▶ [DATA RECORDS]

◆ ◆ ◆ ◆

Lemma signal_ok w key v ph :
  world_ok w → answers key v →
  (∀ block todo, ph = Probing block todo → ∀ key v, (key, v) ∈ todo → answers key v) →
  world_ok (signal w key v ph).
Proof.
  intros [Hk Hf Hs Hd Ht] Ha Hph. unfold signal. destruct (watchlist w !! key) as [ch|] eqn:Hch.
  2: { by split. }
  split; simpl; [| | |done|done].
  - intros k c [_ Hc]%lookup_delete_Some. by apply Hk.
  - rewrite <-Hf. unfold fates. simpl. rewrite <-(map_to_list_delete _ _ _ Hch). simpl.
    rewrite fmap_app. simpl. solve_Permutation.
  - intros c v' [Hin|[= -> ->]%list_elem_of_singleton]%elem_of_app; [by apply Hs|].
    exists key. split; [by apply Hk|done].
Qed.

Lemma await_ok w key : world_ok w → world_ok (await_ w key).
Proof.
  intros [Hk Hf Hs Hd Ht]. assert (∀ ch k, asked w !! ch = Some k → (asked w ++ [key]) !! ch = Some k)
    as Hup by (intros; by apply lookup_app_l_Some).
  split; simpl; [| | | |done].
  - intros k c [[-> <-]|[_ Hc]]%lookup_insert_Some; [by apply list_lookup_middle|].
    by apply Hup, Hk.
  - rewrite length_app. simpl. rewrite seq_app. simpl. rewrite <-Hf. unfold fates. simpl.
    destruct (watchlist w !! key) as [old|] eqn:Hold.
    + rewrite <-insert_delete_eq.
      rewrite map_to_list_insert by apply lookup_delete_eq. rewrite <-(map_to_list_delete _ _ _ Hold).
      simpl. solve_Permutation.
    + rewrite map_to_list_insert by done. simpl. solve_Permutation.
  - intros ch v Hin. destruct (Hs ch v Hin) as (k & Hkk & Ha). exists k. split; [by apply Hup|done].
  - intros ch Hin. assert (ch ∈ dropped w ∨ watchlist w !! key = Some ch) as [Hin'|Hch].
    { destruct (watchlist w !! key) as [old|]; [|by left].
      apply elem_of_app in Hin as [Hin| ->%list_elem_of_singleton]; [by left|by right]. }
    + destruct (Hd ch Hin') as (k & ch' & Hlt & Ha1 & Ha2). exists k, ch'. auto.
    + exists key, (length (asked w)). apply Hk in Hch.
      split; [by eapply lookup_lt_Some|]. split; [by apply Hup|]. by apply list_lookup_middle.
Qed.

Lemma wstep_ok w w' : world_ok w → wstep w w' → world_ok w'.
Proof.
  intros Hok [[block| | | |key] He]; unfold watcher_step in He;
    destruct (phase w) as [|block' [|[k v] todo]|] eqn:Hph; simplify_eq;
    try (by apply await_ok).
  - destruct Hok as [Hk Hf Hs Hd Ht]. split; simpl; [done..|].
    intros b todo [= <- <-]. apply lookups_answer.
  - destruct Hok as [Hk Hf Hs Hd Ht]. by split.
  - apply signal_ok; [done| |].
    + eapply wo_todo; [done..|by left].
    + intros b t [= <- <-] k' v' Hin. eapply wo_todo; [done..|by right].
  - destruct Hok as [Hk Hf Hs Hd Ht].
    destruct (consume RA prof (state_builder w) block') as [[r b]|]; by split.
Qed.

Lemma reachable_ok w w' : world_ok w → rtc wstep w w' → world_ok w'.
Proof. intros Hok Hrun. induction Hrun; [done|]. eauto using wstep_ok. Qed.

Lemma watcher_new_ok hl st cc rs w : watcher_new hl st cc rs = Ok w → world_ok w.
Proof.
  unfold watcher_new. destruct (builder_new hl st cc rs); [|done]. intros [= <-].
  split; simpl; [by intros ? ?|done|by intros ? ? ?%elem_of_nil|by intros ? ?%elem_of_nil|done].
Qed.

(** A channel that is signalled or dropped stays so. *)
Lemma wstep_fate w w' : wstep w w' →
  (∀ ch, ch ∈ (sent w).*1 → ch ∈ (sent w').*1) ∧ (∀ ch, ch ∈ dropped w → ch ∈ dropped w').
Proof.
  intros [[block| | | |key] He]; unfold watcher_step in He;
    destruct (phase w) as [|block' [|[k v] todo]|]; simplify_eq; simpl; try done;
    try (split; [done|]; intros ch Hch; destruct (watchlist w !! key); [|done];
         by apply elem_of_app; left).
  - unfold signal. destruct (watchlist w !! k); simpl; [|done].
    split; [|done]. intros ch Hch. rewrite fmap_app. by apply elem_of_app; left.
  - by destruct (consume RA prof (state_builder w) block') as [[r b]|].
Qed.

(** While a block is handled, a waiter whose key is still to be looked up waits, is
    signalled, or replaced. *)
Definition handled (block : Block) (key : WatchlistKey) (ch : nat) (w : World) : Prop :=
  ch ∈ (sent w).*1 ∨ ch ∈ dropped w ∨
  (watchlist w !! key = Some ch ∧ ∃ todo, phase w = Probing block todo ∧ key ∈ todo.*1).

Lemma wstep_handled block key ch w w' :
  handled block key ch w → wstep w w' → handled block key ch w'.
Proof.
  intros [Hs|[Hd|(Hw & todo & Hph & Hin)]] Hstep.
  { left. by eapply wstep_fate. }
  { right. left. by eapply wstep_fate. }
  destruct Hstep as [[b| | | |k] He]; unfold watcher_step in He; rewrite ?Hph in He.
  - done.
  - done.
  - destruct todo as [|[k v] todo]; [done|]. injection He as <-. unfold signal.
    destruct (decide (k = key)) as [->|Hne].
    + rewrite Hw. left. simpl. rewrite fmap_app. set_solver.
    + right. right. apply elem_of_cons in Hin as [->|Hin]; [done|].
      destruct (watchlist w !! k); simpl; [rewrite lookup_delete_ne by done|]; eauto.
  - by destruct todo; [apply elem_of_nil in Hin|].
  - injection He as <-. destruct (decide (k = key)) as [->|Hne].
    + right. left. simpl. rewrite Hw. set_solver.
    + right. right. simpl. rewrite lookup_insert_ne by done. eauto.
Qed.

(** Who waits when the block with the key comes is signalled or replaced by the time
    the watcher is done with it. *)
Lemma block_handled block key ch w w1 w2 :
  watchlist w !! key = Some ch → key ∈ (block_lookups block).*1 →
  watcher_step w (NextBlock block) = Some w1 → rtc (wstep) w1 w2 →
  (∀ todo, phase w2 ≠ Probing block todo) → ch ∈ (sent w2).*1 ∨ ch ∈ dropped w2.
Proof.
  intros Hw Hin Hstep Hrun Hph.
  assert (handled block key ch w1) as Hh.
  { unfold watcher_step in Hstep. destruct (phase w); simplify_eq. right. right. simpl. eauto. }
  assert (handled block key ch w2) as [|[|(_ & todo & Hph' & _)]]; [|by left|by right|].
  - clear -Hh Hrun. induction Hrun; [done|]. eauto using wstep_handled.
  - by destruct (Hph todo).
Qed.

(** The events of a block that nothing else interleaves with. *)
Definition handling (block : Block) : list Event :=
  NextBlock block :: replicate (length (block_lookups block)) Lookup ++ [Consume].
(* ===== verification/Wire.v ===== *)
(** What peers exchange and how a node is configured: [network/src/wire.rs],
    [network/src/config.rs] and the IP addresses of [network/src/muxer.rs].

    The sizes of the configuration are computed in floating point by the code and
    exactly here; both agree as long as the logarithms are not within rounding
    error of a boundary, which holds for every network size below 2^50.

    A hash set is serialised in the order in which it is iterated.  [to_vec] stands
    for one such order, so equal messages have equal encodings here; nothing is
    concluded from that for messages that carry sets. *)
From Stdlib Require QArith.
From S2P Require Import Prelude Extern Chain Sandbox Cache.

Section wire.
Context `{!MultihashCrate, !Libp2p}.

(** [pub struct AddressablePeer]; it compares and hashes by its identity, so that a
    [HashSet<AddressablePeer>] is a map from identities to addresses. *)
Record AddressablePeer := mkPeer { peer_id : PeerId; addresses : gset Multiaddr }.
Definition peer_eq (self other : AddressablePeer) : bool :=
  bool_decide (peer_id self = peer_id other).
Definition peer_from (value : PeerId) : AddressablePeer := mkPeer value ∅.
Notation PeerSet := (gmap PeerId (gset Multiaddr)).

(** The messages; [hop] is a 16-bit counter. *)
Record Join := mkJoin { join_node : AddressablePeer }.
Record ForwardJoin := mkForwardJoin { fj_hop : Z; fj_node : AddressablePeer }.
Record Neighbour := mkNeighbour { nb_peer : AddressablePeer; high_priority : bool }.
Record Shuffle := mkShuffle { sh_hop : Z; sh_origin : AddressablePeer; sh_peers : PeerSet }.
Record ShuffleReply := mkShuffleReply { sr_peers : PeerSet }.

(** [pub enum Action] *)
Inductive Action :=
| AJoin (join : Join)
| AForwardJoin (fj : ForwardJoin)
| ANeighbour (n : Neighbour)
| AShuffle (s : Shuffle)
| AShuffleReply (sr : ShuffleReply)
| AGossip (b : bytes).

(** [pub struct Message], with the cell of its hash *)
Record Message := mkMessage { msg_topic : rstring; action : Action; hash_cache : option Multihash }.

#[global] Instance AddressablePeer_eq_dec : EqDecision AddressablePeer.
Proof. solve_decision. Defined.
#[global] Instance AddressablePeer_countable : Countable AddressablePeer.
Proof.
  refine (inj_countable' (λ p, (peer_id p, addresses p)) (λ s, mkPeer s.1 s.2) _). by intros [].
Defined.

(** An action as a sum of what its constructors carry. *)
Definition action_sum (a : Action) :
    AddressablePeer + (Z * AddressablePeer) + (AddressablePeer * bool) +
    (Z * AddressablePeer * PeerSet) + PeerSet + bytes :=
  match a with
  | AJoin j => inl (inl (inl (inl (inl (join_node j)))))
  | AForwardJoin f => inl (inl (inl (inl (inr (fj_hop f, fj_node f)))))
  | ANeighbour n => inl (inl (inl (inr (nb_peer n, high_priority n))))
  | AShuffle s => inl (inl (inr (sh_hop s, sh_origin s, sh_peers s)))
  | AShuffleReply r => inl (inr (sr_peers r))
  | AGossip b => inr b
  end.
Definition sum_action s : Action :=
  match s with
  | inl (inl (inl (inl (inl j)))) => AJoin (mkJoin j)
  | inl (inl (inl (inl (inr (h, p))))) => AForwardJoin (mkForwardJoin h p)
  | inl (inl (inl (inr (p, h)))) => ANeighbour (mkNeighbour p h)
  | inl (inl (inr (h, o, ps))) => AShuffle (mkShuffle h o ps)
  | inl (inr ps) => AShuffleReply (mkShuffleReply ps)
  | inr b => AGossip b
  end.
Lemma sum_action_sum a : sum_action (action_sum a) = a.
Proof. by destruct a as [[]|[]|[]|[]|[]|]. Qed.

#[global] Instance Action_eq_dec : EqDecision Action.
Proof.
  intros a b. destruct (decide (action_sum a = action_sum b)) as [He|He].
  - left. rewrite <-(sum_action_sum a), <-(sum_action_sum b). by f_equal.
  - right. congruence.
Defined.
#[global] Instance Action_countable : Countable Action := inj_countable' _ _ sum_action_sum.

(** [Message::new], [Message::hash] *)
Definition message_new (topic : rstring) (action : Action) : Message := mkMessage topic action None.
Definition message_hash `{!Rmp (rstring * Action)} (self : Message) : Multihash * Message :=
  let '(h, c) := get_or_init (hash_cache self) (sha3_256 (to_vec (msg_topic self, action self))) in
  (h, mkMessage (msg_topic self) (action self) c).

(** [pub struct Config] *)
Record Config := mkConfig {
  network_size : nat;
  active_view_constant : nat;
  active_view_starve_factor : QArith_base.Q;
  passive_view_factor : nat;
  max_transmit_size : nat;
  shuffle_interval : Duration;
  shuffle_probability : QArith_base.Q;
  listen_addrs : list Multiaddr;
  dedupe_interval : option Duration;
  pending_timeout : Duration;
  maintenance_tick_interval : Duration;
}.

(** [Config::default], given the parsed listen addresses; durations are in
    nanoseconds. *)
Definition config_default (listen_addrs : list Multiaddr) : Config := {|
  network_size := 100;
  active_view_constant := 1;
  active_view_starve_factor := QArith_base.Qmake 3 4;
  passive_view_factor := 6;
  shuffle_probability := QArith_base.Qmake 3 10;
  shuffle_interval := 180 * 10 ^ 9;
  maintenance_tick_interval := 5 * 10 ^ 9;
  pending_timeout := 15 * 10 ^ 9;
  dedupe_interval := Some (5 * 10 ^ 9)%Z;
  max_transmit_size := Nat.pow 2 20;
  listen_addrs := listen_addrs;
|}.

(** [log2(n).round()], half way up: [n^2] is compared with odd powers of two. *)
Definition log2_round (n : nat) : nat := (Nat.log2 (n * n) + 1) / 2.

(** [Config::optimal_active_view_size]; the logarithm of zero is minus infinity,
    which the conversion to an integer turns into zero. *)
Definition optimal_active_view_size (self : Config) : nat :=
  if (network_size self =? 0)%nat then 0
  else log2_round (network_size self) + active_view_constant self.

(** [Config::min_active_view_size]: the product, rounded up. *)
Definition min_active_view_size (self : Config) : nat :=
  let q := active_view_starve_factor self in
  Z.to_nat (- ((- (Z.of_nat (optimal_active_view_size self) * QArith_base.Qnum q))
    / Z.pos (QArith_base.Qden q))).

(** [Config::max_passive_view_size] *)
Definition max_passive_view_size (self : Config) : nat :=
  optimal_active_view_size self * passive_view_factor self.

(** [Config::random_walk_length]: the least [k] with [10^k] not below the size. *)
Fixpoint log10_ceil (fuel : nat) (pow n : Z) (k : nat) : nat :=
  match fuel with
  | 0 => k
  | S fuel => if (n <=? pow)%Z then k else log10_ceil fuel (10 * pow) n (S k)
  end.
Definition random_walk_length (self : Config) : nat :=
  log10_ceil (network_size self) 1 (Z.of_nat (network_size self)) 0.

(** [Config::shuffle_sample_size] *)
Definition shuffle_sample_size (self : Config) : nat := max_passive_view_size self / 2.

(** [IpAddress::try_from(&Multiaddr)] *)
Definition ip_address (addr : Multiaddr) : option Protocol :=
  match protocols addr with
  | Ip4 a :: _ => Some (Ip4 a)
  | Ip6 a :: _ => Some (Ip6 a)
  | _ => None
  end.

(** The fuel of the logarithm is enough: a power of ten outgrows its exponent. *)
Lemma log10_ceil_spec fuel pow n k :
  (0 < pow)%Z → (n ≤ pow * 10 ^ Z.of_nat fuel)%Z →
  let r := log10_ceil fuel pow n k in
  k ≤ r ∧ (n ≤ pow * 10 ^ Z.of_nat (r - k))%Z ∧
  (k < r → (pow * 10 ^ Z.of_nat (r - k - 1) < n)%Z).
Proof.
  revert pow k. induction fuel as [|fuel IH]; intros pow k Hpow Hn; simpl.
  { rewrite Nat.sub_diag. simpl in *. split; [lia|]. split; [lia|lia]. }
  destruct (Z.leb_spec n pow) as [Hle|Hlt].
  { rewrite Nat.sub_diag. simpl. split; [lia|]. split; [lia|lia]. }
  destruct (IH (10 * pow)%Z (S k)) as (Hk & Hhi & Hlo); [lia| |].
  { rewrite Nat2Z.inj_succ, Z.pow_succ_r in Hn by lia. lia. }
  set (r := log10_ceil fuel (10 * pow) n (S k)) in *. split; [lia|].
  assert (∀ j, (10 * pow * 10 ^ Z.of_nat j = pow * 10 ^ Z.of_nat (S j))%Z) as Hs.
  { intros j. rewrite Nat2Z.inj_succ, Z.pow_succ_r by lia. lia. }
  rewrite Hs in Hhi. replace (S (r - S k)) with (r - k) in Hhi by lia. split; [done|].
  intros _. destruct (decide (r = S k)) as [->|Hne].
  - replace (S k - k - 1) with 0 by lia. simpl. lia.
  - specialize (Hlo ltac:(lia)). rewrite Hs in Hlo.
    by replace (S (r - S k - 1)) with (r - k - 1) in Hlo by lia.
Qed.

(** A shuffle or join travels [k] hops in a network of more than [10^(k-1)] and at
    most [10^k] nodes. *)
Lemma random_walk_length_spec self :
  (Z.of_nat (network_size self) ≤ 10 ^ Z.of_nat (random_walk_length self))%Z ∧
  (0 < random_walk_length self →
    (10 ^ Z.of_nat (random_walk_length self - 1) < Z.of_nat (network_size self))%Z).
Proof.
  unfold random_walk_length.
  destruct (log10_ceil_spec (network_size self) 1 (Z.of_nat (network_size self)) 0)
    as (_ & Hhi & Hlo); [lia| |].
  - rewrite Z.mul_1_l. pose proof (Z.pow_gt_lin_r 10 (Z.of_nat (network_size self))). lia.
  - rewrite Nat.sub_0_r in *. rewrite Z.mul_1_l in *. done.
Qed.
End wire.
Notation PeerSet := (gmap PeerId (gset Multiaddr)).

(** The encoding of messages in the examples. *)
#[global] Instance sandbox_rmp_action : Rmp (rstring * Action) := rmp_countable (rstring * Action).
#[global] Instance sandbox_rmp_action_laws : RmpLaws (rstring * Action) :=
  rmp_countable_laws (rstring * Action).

◆ ◆ ◆ ◆

▶ [WHAT NEEDS TO BE DONE] Repeat exactly the lines that run from the opening of the listing through the line holding "exists key. split; [by apply Hk|done].". Leave out everything else.

▶ [COMPLETED EXERCISE]
Lemma signal_ok w key v ph :
  world_ok w → answers key v →
  (∀ block todo, ph = Probing block todo → ∀ key v, (key, v) ∈ todo → answers key v) →
  world_ok (signal w key v ph).
Proof.
  intros [Hk Hf Hs Hd Ht] Ha Hph. unfold signal. destruct (watchlist w !! key) as [ch|] eqn:Hch.
  2: { by split. }
  split; simpl; [| | |done|done].
  - intros k c [_ Hc]%lookup_delete_Some. by apply Hk.
  - rewrite <-Hf. unfold fates. simpl. rewrite <-(map_to_list_delete _ _ _ Hch). simpl.
    rewrite fmap_app. simpl. solve_Permutation.
  - intros c v' [Hin|[= -> ->]%list_elem_of_singleton]%elem_of_app; [by apply Hs|].
    exists key. split; [by apply Hk|done].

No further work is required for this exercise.